When I was in middle school, my mother was obsessed with Saturday cleaning, and when the assignment was given to clean our rooms, the job better be done. NOW! My sister and I were diligently gathering dust and empty shoe boxes from under the beds in our shared room when my mother dragged in the tired vacuum cleaner. She saw my behind sticking out from beneath my bed frame as I pulled out old Twinkie wrappers and spiral bound notebooks, but because her vision was clouded by her obsession, she didn't believe I was actually cleaning. I must have been fooling, she thought, trying to get out of a day's work.

She screamed, "Why aren't you cleaning under your bed?"

"I am," I said, cowering behind the spread of trash.

"Don't tell me! I see you just sitting there."

Before I could think of some proof of my work beyond the visible accumulation of under-the-bed-hoarding, my mother reached down and smacked my head. I looked up and saw another blow coming, so I threw up my arm to block it. When my mother made contact with my arm instead of my skull, she was sure I had hit her. Shocked that her own daughter would do such a thing, she grabbed the nearest object, the hard-wood-floor vacuum cleaner attachment. It was metal with a thick pad of felt glued to one side to protect the floors. She hauled back and hit me right in the head with the thing, on the metal side. "Don't...you...ever...hit...me!" As she stood swinging and I sat screaming, "I'm cleaning, I'm cleaning," my sister ran out into the hall and watched in horror from the doorway. She was screaming as well, begging my mother to stop.

My father had been out running errands but came home soon after the "episode." My mother was in her room crying, and my sister was in our room with me as I was literally hyperventilating. My mother ran to Daddy and told him that I had hit her and he needed to go do something about it. My sister tried to tell him she was wrong, but he was a dutiful husband, and he took off his belt and gave me two lashes to the back.

I don't remember the belt hurting, mainly because I focused on the skull damage. But I do remember intense anger and I do remember wishing I could have knocked my mother to the ground. And I do remember wishing I could have wrapped that belt around my father's neck for not listening before he swung. But children are powerless, and all I could do instead was sit for hours in the corner of my room and gasp for air.
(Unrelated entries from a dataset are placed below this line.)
(* ===== verification/CreateSpec.v ===== *)
(** * Specification of created images

    The blocks of a created image are written one behind the other, and the image is
    recognised as what it was created for. *)

From Stdlib Require Import Ascii String.
From S2P Require Import Prelude Geometry Image VDrive Bam BamAlloc Cbmdos Gcr GcrFile Probe Create ProbeSpec.
Import Image Cbmdos Gcr GcrFiles Probing Creating ProbeSpec.

Module CreateSpec.

(** ** Writing blocks *)

(** The computation gives a block. *)
Definition gives_block (m : option mem) : Prop := exists b, m = Some b /\ mlen b = 256.

Lemma append_run buf f : f_writable f = true -> 0 <= f_size f -> exists f', append buf f = (true, f') /\
  f_writable f' = true /\ f_size f' = f_size f + mlen buf /\ f_bytes f' (f_size f) (mlen buf) = buf /\
  (forall i, i < f_size f -> f_data f' i = f_data f i).
Proof.
  intros Hw Hs. destruct (fpwrite_ok f buf (f_size f) Hs Hw) as (f' & Hrun & Hw' & Hs' & Hb & Ho).
  exists f'. unfold append. rewrite Hrun. split; [done|]. split; [done|].
  split; [rewrite Hs'; pose proof (mlen_nonneg buf); lia|]. split; [done|]. intros i Hi. apply Ho; lia.
Qed.

Lemma write_blocks_run block n : forall i f, (forall j, i <= j < i + Z.of_nat n -> gives_block (block j)) ->
  f_writable f = true -> f_size f = i * 256 -> 0 <= i ->
  exists f', write_blocks n i block f = Some (0, f') /\ f_writable f' = true /\ f_size f' = (i + Z.of_nat n) * 256 /\
    (forall j, i <= j < i + Z.of_nat n -> block j = Some (f_bytes f' (j * 256) 256)) /\
    (forall k, k < i * 256 -> f_data f' k = f_data f k).
Proof.
  induction n as [|n IH]; intros i f Hb Hw Hs Hi.
  { exists f. cbn. split; [done|]. split; [done|]. split; [lia|]. split; [lia|done]. }
  destruct (Hb i ltac:(lia)) as (b & Hbi & Hl). cbn [write_blocks]. rewrite Hbi. cbn [mbind option_bind].
  destruct (append_run b f Hw ltac:(lia)) as (f1 & -> & Hw1 & Hs1 & Hd1 & Ho1).
  destruct (IH (i + 1) f1) as (f' & Hrun & Hw' & Hs' & Hd' & Ho'); [intros j Hj; apply Hb; lia|done|lia|lia|].
  exists f'. split; [done|]. split; [done|]. split; [lia|]. split.
  - intros j Hj. destruct (decide (j = i)) as [->|]; [|apply Hd'; lia]. rewrite Hbi, <- Hd1, Hl, Hs. f_equal.
    apply f_bytes_ext. intros k Hk. symmetry. apply Ho'. lia.
  - intros k Hk. rewrite Ho' by lia. apply Ho1. lia.
Qed.

(** ** Blocks of FD images *)

Lemma block_bind m k : gives_block m -> (forall b, mlen b = 256 -> gives_block (k b)) -> gives_block (b ← m; k b).
Proof. intros (b & -> & Hb) Hk. by apply Hk. Qed.

Lemma block_set_byte b i x : mlen b = 256 -> 0 <= i < 256 -> gives_block (putb b i x).
Proof. intros Hb Hi. exists (<[Z.to_nat i := x]> b). rewrite putb_eq by lia. split; [done|]. by rewrite mlen_insert. Qed.

Lemma block_splice b off bs : mlen b = 256 -> 0 <= off -> off + mlen bs <= 256 -> gives_block (splice b off bs).
Proof. intros Hb Ho Hl. destruct (splice_run b off bs) as (m' & Hm & Hl'); [lia|lia|]. exists m'. split; [done|lia]. Qed.

Lemma block_fill b off v n : mlen b = 256 -> 0 <= off -> 0 <= n -> off + n <= 256 -> gives_block (fill b off v n).
Proof. intros Hb Ho Hn Hl. apply block_splice; [done|done|]. autorewrite with mem. lia. Qed.

Lemma block_cells l : forall b, mlen b = 256 -> Forall (fun x => 0 <= x.1 < 256) l -> gives_block (set_cells l b).
Proof.
  induction l as [|[i x] l IH]; intros b Hb Hl; [by exists b|]. apply Forall_cons in Hl as [Hi Hl].
  cbn [set_cells]. apply block_bind; [by apply block_set_byte|]. auto.
Qed.

Lemma block_name b name : mlen b = 256 -> mlen name <= 252 -> gives_block (put_name name b).
Proof.
  intros Hb Hn. unfold put_name. apply block_bind; [apply block_splice; [done|lia|lia]|].
  intros b' Hb'. apply block_splice; [done|pose proof (mlen_nonneg name); lia|]. autorewrite with mem. unfold mlen in *. lia.
Qed.

Ltac block_step :=
  lazymatch goal with
  | |- gives_block (_ ≫= _) => apply block_bind; [|intros ? ?]
  | |- gives_block (put_name _ _) => apply block_name
  | |- gives_block (putb _ _ _) => apply block_set_byte
  | |- gives_block (fill _ _ _ _) => apply block_fill
  | |- gives_block (splice _ _ _) => apply block_splice
  | |- gives_block (set_cells _ _) => apply block_cells
  | |- gives_block (Some _) => eexists; split; [reflexivity|reflexivity]
  end.

(** Every block is made when the name fits into its sector. *)
Lemma dxm_block_gives type partblock name id i : mlen name <= 252 -> gives_block (dxm_block type partblock name id i).
Proof.
  intros Hn. assert (mlen (replicate 256 0) = 256) as Hz by done. unfold dxm_block.
  repeat case_match; repeat block_step; try done; try (repeat constructor; cbn [fst]; lia).
Qed.

(** ** Recognising *)

(** The types of [fsimage_create_dxx] that have tracks and sectors *)
Definition blank_types : list Z :=
  [DISK_IMAGE_TYPE_D64; DISK_IMAGE_TYPE_D67; DISK_IMAGE_TYPE_D71; DISK_IMAGE_TYPE_D81; DISK_IMAGE_TYPE_D80;
   DISK_IMAGE_TYPE_D82].
Definition fd_types : list Z := [DISK_IMAGE_TYPE_D1M; DISK_IMAGE_TYPE_D2M; DISK_IMAGE_TYPE_D4M].

(** A file that was opened for writing *)
Definition fresh (f : file_t) : Prop := f_writable f = true /\ f_size f = 0.

Lemma zero_start f : Some (replicate 256 0) = Some (f_bytes f (0 * 256) 256) -> unsigned_file f.
Proof.
  intros H. assert (replicate 256 0 = f_bytes f 0 256) as H0 by exact (f_equal (default []) H). unfold unsigned_file.
  assert (f_bytes f 0 8 = take 8 (replicate 256 0)) as -> by (by rewrite H0).
  apply (bool_decide_eq_true_1 _). vm_compute. reflexivity.
Qed.

Lemma create_dxx_run {p64 : P64} type f : type ∈ blank_types -> fresh f -> exists f' k,
  fsimage_create (Some f) type = Some (0, Some f') /\ unsigned_file f' /\ k_type k = type /\ k_errors k = false /\
  (f_size f', k) ∈ kinds false /\ (type <> DISK_IMAGE_TYPE_D81 -> (f_size f', k) ∈ kinds true) /\ f_writable f' = true.
Proof.
  intros Hty [Hw Hs].
  assert (exists size k, blank_size type = Some size /\ 256 <= size /\ size mod 256 = 0 /\ k_type k = type /\
    k_errors k = false /\ (size, k) ∈ kinds false /\ (type <> DISK_IMAGE_TYPE_D81 -> (size, k) ∈ kinds true) /\
    fsimage_create (Some f) type = ('(rc, f) ← fsimage_create_dxx type f; Some (rc, Some f)))
    as (size & k & Hsz & Hge & Hmod & Hk & He & Hin & Hin' & Hrun).
  { unfold blank_types in Hty.
    repeat (apply elem_of_cons in Hty as [->|Hty]; [|]); [..|by apply not_elem_of_nil in Hty]; eexists;
      [ exists (Kind DISK_IMAGE_TYPE_D64 35 84 683 false) | exists (Kind DISK_IMAGE_TYPE_D67 35 70 690 false)
      | exists (Kind DISK_IMAGE_TYPE_D71 70 140 1366 false) | exists (Kind DISK_IMAGE_TYPE_D81 80 166 3200 false)
      | exists (Kind DISK_IMAGE_TYPE_D80 77 154 2083 false) | exists (Kind DISK_IMAGE_TYPE_D82 154 308 4166 false) ];
      (split; [reflexivity|]); (split; [by vm_compute|]); do 3 (split; [reflexivity|]);
      (split; [apply in_kinds; vm_compute; reflexivity|]); (split; [|reflexivity]); intros Hne; try done;
      apply in_kinds; vm_compute; reflexivity. }
  exists (default f (snd <$> fsimage_create_dxx type f)), k. unfold fsimage_create_dxx in *. rewrite Hsz in *.
  destruct (write_blocks_run (fun _ => Some (replicate 256 0)) (Z.to_nat (size / 256)) 0 f)
    as (f' & Hwr & Hw' & Hs' & Hd' & _); [intros; by eexists|done|lia|lia|].
  rewrite Hrun, Hwr. cbn. split; [done|]. rewrite Z2Nat.id in * by (apply Z.div_pos; lia).
  assert ((0 + size / 256) * 256 = size) as Hsize by (pose proof (Z_div_mod_eq_full size 256); lia).
  split; [apply zero_start, (Hd' 0)|]; [split; [lia|]; assert (256 / 256 <= size / 256) by (apply Z.div_le_mono; lia); lia|].
  by rewrite Hs', Hsize.
Qed.


Lemma create_dxm_run type diskname f : type ∈ fd_types -> mlen (split_name diskname).1 <= 252 -> fresh f ->
  exists f' k, fsimage_create_dxm (Some f) diskname type = Some (0, Some f') /\ unsigned_file f' /\ k_type k = type /\
    (f_size f', k) ∈ kinds (type =? DISK_IMAGE_TYPE_D1M) /\ (type <> DISK_IMAGE_TYPE_D1M -> (f_size f', k) ∈ kinds true) /\
    f_writable f' = true.
Proof.
  intros Hty Hn [Hw Hs]. destruct (split_name diskname) as [name id] eqn:Hd. cbn [fst] in Hn.
  assert (exists size partblock k, (if type =? DISK_IMAGE_TYPE_D1M then Some (D1M_FILE_SIZE, 0x0c85)
      else if type =? DISK_IMAGE_TYPE_D2M then Some (D2M_FILE_SIZE, 0x1905)
      else if type =? DISK_IMAGE_TYPE_D4M then Some (D4M_FILE_SIZE, 0x3205) else None) = Some (size, partblock) /\
    256 <= size /\ size mod 256 = 0 /\ k_type k = type /\
    (size, k) ∈ kinds (type =? DISK_IMAGE_TYPE_D1M) /\ (type <> DISK_IMAGE_TYPE_D1M -> (size, k) ∈ kinds true) /\
    dxm_block type partblock name id 0 = Some (replicate 256 0)) as (size & partblock & k & Hl & Hge & Hmod & Hk & Hin & Hin' & Hpb).
  { unfold fd_types in Hty.
    repeat (apply elem_of_cons in Hty as [->|Hty]; [|]); [..|by apply not_elem_of_nil in Hty]; do 2 eexists;
      [ exists (Kind DISK_IMAGE_TYPE_D1M 13 26 3240 false) | exists (Kind DISK_IMAGE_TYPE_D2M 26 52 6480 false)
      | exists (Kind DISK_IMAGE_TYPE_D4M 51 102 12960 false) ];
      (split; [reflexivity|]); (split; [by vm_compute|]); do 2 (split; [reflexivity|]);
      (split; [apply in_kinds; vm_compute; reflexivity|]); (split; [|done]); intros Hne; try done;
      apply in_kinds; vm_compute; reflexivity. }
  destruct (write_blocks_run (dxm_block type partblock name id) (Z.to_nat (size / 256)) 0 f)
    as (f' & Hwr & Hw' & Hs' & Hd' & _); [intros; by apply dxm_block_gives|done|lia|lia|].
  exists f', k. unfold fsimage_create_dxm. rewrite Hl, Hd, Hwr. split; [done|].
  rewrite Z2Nat.id in * by (apply Z.div_pos; lia).
  assert ((0 + size / 256) * 256 = size) as Hsize by (pose proof (Z_div_mod_eq_full size 256); lia).
  split; [|by rewrite Hs', Hsize].
  apply zero_start. rewrite <- (Hd' 0) by (pose proof (Z.div_le_mono 256 size 256 ltac:(lia) Hge); lia).
  by rewrite Hpb.
Qed.

(** ** Properties *)

(** C17: An image that is created in a fresh file, one of the six types of blank floppy disks or the three FD types
    with their partition table, is recognised as an image of its type, and all its sectors are there; between D81
    and D1M the extension of the name has to agree. *)
Theorem created_recognised {host : Host} {p64 : P64} fuel type name diskname f :
  type ∈ blank_types ++ fd_types -> fresh f -> mlen (split_name diskname).1 <= 252 ->
  (type = DISK_IMAGE_TYPE_D81 -> likely_d1m name = false) -> (type = DISK_IMAGE_TYPE_D1M -> likely_d1m name = true) ->
  exists f', (if bool_decide (type ∈ fd_types) then fsimage_create_dxm (Some f) diskname type
              else fsimage_create (Some f) type) = Some (0, Some f') /\
    forall g, fd_ (gimage g) = Some f' -> di_device (gimage g) = DISK_IMAGE_DEVICE_FS -> map_ (gimage g) = None ->
      exists i, fsimage_probe fuel name g = Some (0, set_gimage i g) /\ di_type i = type /\ fd_ i = Some f' /\
        forall t s, Geometry.valid_address type t s -> t <= di_tracks i -> covered i t s /\ present i t s.
Proof.
  intros Hty Hf Hn H81 H1m.
  assert (exists f' k, (if bool_decide (type ∈ fd_types) then fsimage_create_dxm (Some f) diskname type
              else fsimage_create (Some f) type) = Some (0, Some f') /\ unsigned_file f' /\ k_type k = type /\
    (f_size f', k) ∈ kinds (likely_d1m name)) as (f' & k & Hrun & Hu & Hk & Hin).
  { apply elem_of_app in Hty as [Hty|Hty].
    - rewrite bool_decide_false by (intros Hty'; unfold blank_types, fd_types in *; set_solver).
      destruct (create_dxx_run type f Hty Hf) as (f' & k & Hrun & Hu & Hk & _ & Hin & Hin' & _).
      exists f', k. split; [done|]. split; [done|]. split; [done|].
      destruct (likely_d1m name) eqn:Hl; [apply Hin'; intros He; specialize (H81 He); congruence|done].
    - rewrite bool_decide_true by done.
      destruct (create_dxm_run type diskname f Hty Hn Hf) as (f' & k & Hrun & Hu & Hk & Hin & Hin' & _).
      exists f', k. split; [done|]. split; [done|]. split; [done|].
      destruct (decide (type = DISK_IMAGE_TYPE_D1M)) as [->|Hne]; [by rewrite H1m|].
      rewrite (proj2 (Z.eqb_neq _ _) Hne) in Hin. destruct (likely_d1m name); auto. }
  exists f'. split; [done|]. intros g Hfd Hd Hm. exists (recognised (gimage g) f' k). split; [by apply probe_run|].
  split; [done|]. split; [done|]. intros t s Hv Ht. rewrite <- Hk in Hv. by apply (recognised_covered _ _ _ (likely_d1m name)).
Qed.


End CreateSpec.

(** ** Witnesses *)

#[local] Instance some_host : Host := {| read_p64_image := None; archdep_stat := fun _ => None; zfile_fopen := fun _ _ => None |}.
#[local] Instance some_p64 : P64 := {| p64_blank := []; p64_read := fun _ => 0 |}.

Definition opened_file (f : file_t) : gcr_file_t :=
  GcrFile (DiskImage 0 DISK_IMAGE_DEVICE_FS 0 0 0 0 (Some f) None 0) UINT32_MAX None 0 UINT32_MAX.

Lemma created_recognised_witness :
  exists f', fsimage_create_dxm (Some (File 0 (fun _ => 0) true)) (str "WORK,01") DISK_IMAGE_TYPE_D1M = Some (0, Some f') /\
    exists i, fsimage_probe 1 (str "work.d1m") (opened_file f') = Some (0, set_gimage i (opened_file f')) /\
      di_type i = DISK_IMAGE_TYPE_D1M.
Proof.
  destruct (CreateSpec.created_recognised 1 DISK_IMAGE_TYPE_D1M (str "work.d1m") (str "WORK,01") (File 0 (fun _ => 0) true))
    as (f' & Hrun & Hg).
  - apply (bool_decide_eq_true_1 _). vm_compute. reflexivity.
  - split; reflexivity.
  - vm_compute. congruence.
  - discriminate.
  - reflexivity.
  - rewrite bool_decide_true in Hrun by (apply (bool_decide_eq_true_1 _); vm_compute; reflexivity).
    exists f'. split; [exact Hrun|]. destruct (Hg (opened_file f') eq_refl eq_refl eq_refl) as (i & Hp & Ht & _).
    exists i. split; [exact Hp|exact Ht].
Defined.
So, that's that for the reminiscing for today. Back to the present day, and back to happier thoughts. We should be grateful our brains store thing in folds and don't keep everything right out there on the surface, don't you think?

4 comments:

dive said...

Brr … A real horror story, Robyn. You have to confess, however, that your Mother knocked you into an amazing woman: intelligent, witty, hilariously funny, inspiring, super-talented at writing, music and all manner of other nifty things, and - bizarrely, considering the amount of whup she laid on your ass - a wonderful mother.
Ain't life strange?

savannah said...

oh my, sugar!

you area treasure, robyn! i'm reeling, but i completely agree with dive! xoxoxoxo

savannah said...

you are a treasure... (damn typos!)

Katie Martins said...

i don't think i ever knew about your secret alphabet! very clever. somehow learning the hebrew alphabet seems more fun if i pretend it's a secret code.